Khan of the Tatar Crimean Khanate
- Reign: 1740–1743
- Predecessor: Meñli II Giray
- Successor: Selim II Giray
- Born: 1691 Ottoman Empire
- Died: 1751 (aged 59–60) Ottoman Bulgaria
- Burial: Yambol, Ottoman Bulgaria
- Issue: Maqsud Giray
- Dynasty: Giray dynasty
- Father: Selim I Giray
- Religion: Sunni Islam

= Selâmet II Giray =

Selyamet II Giray (reigned 1740–1743, lived 1691–1751) was a khan of the Crimean Khanate. His four-year reign was relatively uneventful. He was described as honest, gentle, pious and inclined to charity and good works. He was the youngest son of Selim I Giray and thus the last of the six brothers who ruled for most of the period 1699–1743. His son Maqsud Giray became khan in 1767.
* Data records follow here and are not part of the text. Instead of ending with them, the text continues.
(** The move of the bytes behind a match: [tail] bytes from offset [src] to
    offset [dst]. *)
Lemma vec_copy_move_yields (s1 : vec_obj_t) (dst src len : Z) :
  str_wf s1 -> 0 <= dst <= s1.(count) -> 1 <= src < s1.(count) ->
  s1.(count) - dst <= len ->
  s1.(count) - dst <= VEC_INIT_CAPACITY ->
  src + (s1.(count) - dst) <= s1.(capacity) ->
  yields (vec_copy s1 dst (ptr_mem s1.(data) (vec_ptr_at s1 src)) len)
    (fun s2 => str_wf s2 /\ same_header s1 s2
               /\ s2.(data)
                  = firstn (Z.to_nat dst) s1.(data)
                    ++ firstn (Z.to_nat (s1.(count) - dst))
                         (skipn (Z.to_nat src) s1.(data))
                    ++ skipn (Z.to_nat s1.(count)) s1.(data)).
Proof.
  intros Hs1 Hdst Hsrc Hlen Hsmall Hroom h Hh.
  pose proof Hs1 as [Hv H1]. pose proof Hv as [Hu Hc Hcap Hd Hfit].
  unfold SIZEOF_CHAR, SIZEOF_VEC_OBJ in *.
  assert (Hsame : same_header s1 s1) by (repeat split).
  destruct (Z.eq_dec dst (count s1)) as [->|Hne].
  { exists s1, h. rewrite vec_copy_outside by lia.
    split; [reflexivity|]. split; [exact Hh|]. split; [exact Hs1|].
    split; [exact Hsame|].
    rewrite Z.sub_diag. simpl firstn at 2. rewrite app_nil_l.
    symmetry. apply firstn_skipn. }
  assert (Hp : vec_ptr_at s1 src = src).
  { rewrite vec_ptr_at_inside by (rewrite ?H1; unfold SIZE_MODULUS in *; lia).
    rewrite H1. lia. }
  rewrite Hp.
  assert (Hmin : Z.min len (count s1 - dst) = count s1 - dst) by lia.
  eexists. exists (tl h).
  split.
  { apply vec_copy_ok; try assumption; try lia.
    rewrite Hmin, H1. unfold ptr_mem, zlength in *.
    rewrite length_skipn. lia. }
  split; [apply no_failure_tl; exact Hh|].
  rewrite Hmin, H1.
  replace (dst * 1) with dst by lia.
  replace ((count s1 - dst) * 1) with (count s1 - dst) by lia.
  replace ((dst + (count s1 - dst)) * 1) with (count s1) by lia.
  assert (Hs : same_header s1 (set_data s1
     (firstn (Z.to_nat dst) (data s1) ++
      firstn (Z.to_nat (count s1 - dst)) (ptr_mem (data s1) src) ++
      skipn (Z.to_nat (count s1)) (data s1)))) by (repeat split).
  split; [|split; [exact Hs|reflexivity]].
  split; [|exact H1].
  apply (vec_wf_same_header s1); [exact Hv|exact Hs|].
  unfold set_data, ptr_mem, zlength in *. cbn [data].
  rewrite !length_app, !length_firstn, !length_skipn. lia.
Qed.

Lemma firstn_succ_nth (l : list byte) (j : nat) :
  (j < length l)%nat -> firstn (S j) l = firstn j l ++ [nth j l x00].
Proof.
  revert j. induction l as [|a l IH]; intros j Hj; simpl in Hj; [lia|].
  destruct j as [|j]; [reflexivity|].
  cbn [firstn nth app]. rewrite <- IH by lia. reflexivity.
Qed.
During the second reign of his brother Qaplan I Giray (1713-1715) he was Or-Beg or governor of Perekop. During the first reign of his brother Meñli II Giray (1724-1730) he started as nureddin and was promoted to kalga in 1727. During Mengli's second reign (1737-1740) he was kalga. When Mengli died of natural causes in January 1740 he was promoted to khan with the support of the Crimeans and approval of the Turks. He appointed as kalga Azamat Geray, a son of his brother Ğazı III Giray. As nureddin he appointed Tokhtamysh Giray, a son of his brother and predecessor Mengli Giray.

Just before he came to the throne Russia had invaded Crimea three times. (see Russo-Turkish War (1735–1739)) Selyamet's first task was to restore the Bakhchisaray Palace and associated mosques which the Russians had burned in 1736. In 1741 he went to Istanbul for consultations. In 1742 he replaced kalga Azamat with the future khan Selim II Giray, a son of his brother Qaplan. In foreign policy he had plans to resist Russia including a Swedish alliance (Russo-Swedish War (1741–1743)), but the Ottomans forbad this for fear of another Russian war. In October–November 1743 was dethroned by the Turks because of Russian complaints that he had not released some prisoners. Some writers say that Selim II and his friends in Istanbul had something to do with this.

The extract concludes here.